Hamas warns foreign airlines, truce talks over
Gaza City - The armed wing of Hamas warned foreign airlines on Wednesday against flying into Tel Aviv, threatening to step up its six-week conflict with Israel and declaring truce talks in Cairo over.
The warning came after Israeli warplanes pounded Gaza again on Wednesday as furious mourners buried the wife and infant son of Hamas's top military commander, baying for revenge as nine days of calm exploded into bloodshed.
Mohammed Deif, who has topped Israel's most wanted list for more than a decade, escaped the assassination attempt, Hamas said.
Israel, which had carried out five previous attempts on Deif's life, said it would have no qualms about trying again, describing him as an "arch murderer".
So far, 20 Gazans have been killed since Palestinian militants launched a barrage of rockets on southern Israel on Tuesday and F16 fighter jets carried out retaliatory air strikes, Palestinian medics say.
"We are warning international airlines and press them to stop flying into Ben Gurion airport from 06:00 on Thursday," the spokesperson of the Hamas armed wing, Abu Obeida, said in a televised speech.
Israel to press forward with operation
Israel's prime minister says he will press forward with a military operation in the Gaza Strip until rocket fire out of the Palestinian territory is halted.
Benjamin Netanyahu made the comments in a nationwide address on Wednesday, a day after talks aimed at ending Israel's monthlong war against Hamas militants collapsed in failure.

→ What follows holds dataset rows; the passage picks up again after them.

(* ===== verification/DeferredFacts.v ===== *)
(** * DeferredFacts: collections do not overlap, expired records leave *)

From stdpp Require Import base list strings gmap relations.
From Stdlib Require Import ZArith Lia Ascii.
From S2P Require Import Prelude GoStrings GoValue Validity WalletState Conc Deferred.

Local Open Scope Z_scope.

(** ** Claims *)

(** The thread whose claim of [id] is not released yet. *)
Definition holder (l : list (string * string * bool)) (id : string) : option string :=
  fold_left (fun (h : option string) (ev : string * string * bool) =>
    if (ev.1.2 =? id)%string then if ev.2 then Some ev.1.1 else None else h) l None.

Lemma holder_snoc l t i b id :
  holder (l ++ [(t, i, b)]) id = if (i =? id)%string then if b then Some t else None else holder l id.
Proof. unfold holder. by rewrite fold_left_app. Qed.

(** A record is claimed only when it is free, and released by its claimer. *)
Inductive claims_ok : list (string * string * bool) -> Prop :=
| claims_nil : claims_ok []
| claims_begin l t id : claims_ok l -> holder l id = None -> claims_ok (l ++ [(t, id, true)])
| claims_end l t id : claims_ok l -> holder l id = Some t -> claims_ok (l ++ [(t, id, false)]).

Lemma claims_ok_prefix l1 l2 : claims_ok (l1 ++ l2) -> claims_ok l1.
Proof.
  remember (l1 ++ l2) as l eqn:E. intros H. revert l1 l2 E. induction H as [|l t id H IH Hh|l t id H IH Hh]; intros l1 l2 E.
  - symmetry in E. apply app_eq_nil in E as [-> _]. constructor.
  - destruct l2 as [|x l2 _] using rev_ind; [rewrite app_nil_r in E; subst l1; by constructor|].
    rewrite app_assoc in E. apply app_inj_tail in E as [-> _]. by eapply IH.
  - destruct l2 as [|x l2 _] using rev_ind; [rewrite app_nil_r in E; subst l1; by constructor|].
    rewrite app_assoc in E. apply app_inj_tail in E as [-> _]. by eapply IH.
Qed.

(** Whoever holds a record after some more events either held it from before
    or released in between. *)
Lemma holder_until l t id l3 : claims_ok (l ++ l3) -> holder l id = Some t -> holder (l ++ l3) id = Some t \/ (t, id, false) ∈ l3.
Proof.
  intros Hok Hh. induction l3 as [|[[t' id'] b] l3 IH] using rev_ind; [left; by rewrite app_nil_r|].
  rewrite app_assoc in Hok |- *. destruct (IH (claims_ok_prefix _ _ Hok)) as [IH'|IH']; [|right; set_solver].
  rewrite holder_snoc. destruct (String.eqb_spec id' id) as [->|Hne]; [|by left].
  inversion Hok as [E|l' t'' id'' H1 H2 E|l' t'' id'' H1 H2 E]; [by destruct (app_cons_not_nil (l ++ l3) [] (t', id, b))| |].
  - apply app_inj_tail in E as [-> [= -> -> <-]]. congruence.
  - apply app_inj_tail in E as [-> [= -> -> <-]]. assert (t' = t) as -> by congruence. right. set_solver.
Qed.

(** A record is held exactly if it has a claim without a later release. *)
Lemma holder_open l id :
  claims_ok l -> is_Some (holder l id) <-> exists l1 t l2, l = l1 ++ (t, id, true) :: l2 /\ forall t', (t', id, false) ∉ l2.
Proof.
  intros Hok. split.
  - clear Hok. intros [t Ht]. induction l as [|[[t' id'] b] l IH] using rev_ind; [done|].
    rewrite holder_snoc in Ht. destruct (String.eqb_spec id' id) as [->|Hne].
    + destruct b; [|done]. exists l, t', []. split; [done|]. by intros ? ?%not_elem_of_nil.
    + destruct (IH Ht) as (l1 & t1 & l2 & -> & Hn). exists l1, t1, (l2 ++ [(t', id', b)]). split; [by rewrite <- app_assoc|].
      intros t2. rewrite elem_of_app, list_elem_of_singleton. intros [Hin|[= -> <- <-]]; [by eapply Hn|done].
  - intros (l1 & t & l2 & -> & Hn). exists t.
    change (l1 ++ (t, id, true) :: l2) with (l1 ++ [(t, id, true)] ++ l2) in *. rewrite app_assoc in *.
    destruct (holder_until _ t id l2 Hok) as [?|Hin]; [by rewrite holder_snoc, String.eqb_refl|done|]. by apply Hn in Hin.
Qed.

Lemma claims_alternate l1 t id l3 t' l4 :
  claims_ok (l1 ++ (t, id, true) :: l3 ++ (t', id, true) :: l4) -> (t, id, false) ∈ l3.
Proof.
  intros Hok. change (l1 ++ (t, id, true) :: l3 ++ (t', id, true) :: l4) with (l1 ++ [(t, id, true)] ++ l3 ++ [(t', id, true)] ++ l4) in Hok.
  rewrite !app_assoc in Hok. apply claims_ok_prefix in Hok.
  assert (Hpre := claims_ok_prefix _ _ Hok).
  assert (Hh : holder (l1 ++ [(t, id, true)]) id = Some t) by (rewrite holder_snoc; by rewrite String.eqb_refl).
  destruct (holder_until _ t id l3 Hpre Hh) as [Hl|]; [|done]. exfalso.
  inversion Hok as [E|l' t'' id'' H1 H2 E|l' t'' id'' H1 H2 E].
  - by destruct (app_cons_not_nil ((l1 ++ [(t, id, true)]) ++ l3) [] (t', id, true)).
  - apply app_inj_tail in E as [-> [= -> ->]]. congruence.
  - by apply app_inj_tail in E as [_ [=]].
Qed.

(** ** The programs respect the claims *)

Definition all_live (s : deferring) : Prop := True.

Definition claims_inv (s : deferring) : Prop :=
  claims_ok (claims s) /\ forall id, id ∈ deferredInFlight s <-> is_Some (holder (claims s) id).

Definition keeps_claims (t : string) (s s' : deferring) : Prop :=
  forall t', t' <> t -> forall id, holder (claims s) id = Some t' <-> holder (claims s') id = Some t'.

Definition holds_nothing (t : string) (s : deferring) : Prop := forall id, holder (claims s) id <> Some t.
Definition holds_only (t id : string) (s : deferring) : Prop := forall id', holder (claims s) id' = Some t <-> id' = id.

Abbreviation dsafe := (safe all_live (fun s : deferring => s) claims_inv keeps_claims).

Lemma holds_nothing_stable t : stable claims_inv keeps_claims t (holds_nothing t).
Proof. intros s s' (_ & _ & t' & Ht & Hg) H id Hs'. apply (H id). apply (Hg t ltac:(done)). done. Qed.

Lemma holds_only_stable t id : stable claims_inv keeps_claims t (holds_only t id).
Proof. intros s s' (_ & _ & t' & Ht & Hg) H id'. rewrite <- (Hg t ltac:(done)). apply H. Qed.

(** Programs that leave the claims alone. *)
Fixpoint quiet {A} (p : dprog A) : Prop :=
  match p with
  | Ret _ => True
  | Do f k => (forall s, claims (fst (f s)) = claims s /\ deferredInFlight (fst (f s)) = deferredInFlight s) /\ forall r, quiet (k r)
  end.

Lemma quiet_bind {A B} (p : dprog A) (g : A -> dprog B) : quiet p -> (forall a, quiet (g a)) -> quiet (bind p g).
Proof. induction p as [a|R f k IH]; simpl; [auto|]. intros [Hf Hk] Hg. split; [done|]. auto. Qed.

Lemma quiet_modify (f : deferring -> deferring) :
  (forall s, claims (f s) = claims s /\ deferredInFlight (f s) = deferredInFlight s) -> quiet (modify f).
Proof. done. Qed.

Netayahu's tough words signal a protracted period of fighting could lie ahead.
Palestinian militants fired dozens of rockets into Israel on Wednesday, while Israel carried out numerous airstrikes in Gaza. Palestinian officials say at least 20 Palestinians have been killed since the cease-fire talks collapsed.
Last month, many international airlines briefly suspended flights into Tel Aviv after a Hamas rocket struck close to the airport.
Dressed in military fatigues with his face wrapped in a red-and-white chequered headscarf, Abu Obeida said Hamas was abandoning efforts to negotiate a durable ceasefire with Israel at Egyptian-brokered talks.
"We are calling on the Palestinian delegation to withdraw immediately from Cairo and not to return," he said in a speech broadcast on Hamas's Al-Aqsa TV channel.
"There will be no return to talks after today and any move in this direction will never achieve any result," he added.
"The enemy lost a golden chance to reach a ceasefire with limited demands, for which it will pay after today."
The bloodshed pushed to 2 047 the number of Gazans killed in six weeks of the most violent confrontation between Israel and Hamas militants since the second Palestinian intifada, or uprising (2000-2005).
Another 67 people have died on the Israeli side.
The UN says around three-quarters of the victims in Gaza are civilians. Sixty-four of the Israeli dead were soldiers.
Egyptian mediators scrambled for weeks to push the warring sides to agree a decisive end to the bloodshed, but their latest attempts collapsed on Tuesday when the fighting resumed.
Deif heads Hamas's armed wing, the Ezzedine al-Qassam Brigades, which vowed to open the "gates of hell" on Israel in retaliation for the killings.
The mourners, firing Kalashnikovs, buried Widad and her son Ali, who died alongside another woman and a teenager when a missile slammed into a six-storey building in Gaza City late on Tuesday.
It was the first deadly air strike since 10 August.
Grief-stricken, Widad's father Mustafa Harb Asfura carried his tiny grandson into the mosque then to the cemetery, his body wrapped in a white sheet exposing his white face with an injury to the eye.
"My daughter knew she would die a martyr when she decided to marry Mohammed Deif," he told AFP.
In Israel, Interior Minister Gideon Saar justified the attack, calling Deif a legitimate target.
"Mohammed Deif deserves to die just like [the late al-Qaeda leader Osama] bin Laden. He is an arch murderer and as long as we have an opportunity we will try to kill him," Saar told army radio.
An army spokesperson said Gaza militants had fired 159 rockets, of which 119 hit southern and central Israel while 27 were shot down. There have been no reports of any casualties.
The army had hit 92 targets across Gaza, she added.
The violence left Egyptian truce efforts in tatters, with Israeli Prime Minister Benjamin Netanyahu immediately ordering his delegation back from Cairo.
Israel has repeatedly refused to negotiate under fire.
"The rocket fire which broke the ceasefire also destroyed the foundation on which the talks in Cairo were based," Netanyahu's spokesperson Mark Regev told AFP.
Most of the Palestinian negotiators, including delegation head Azzam al-Ahmed, also left Cairo.
The Egyptian foreign ministry expressed "profound regret at the breach of the ceasefire" and said it was working to bring both sides back to the negotiating table.
Palestinian president Mahmud Abbas meanwhile landed in Qatar ahead of talks on Thursday with Hamas chief Khaled Meshaal that were scheduled before the ceasefire collapsed.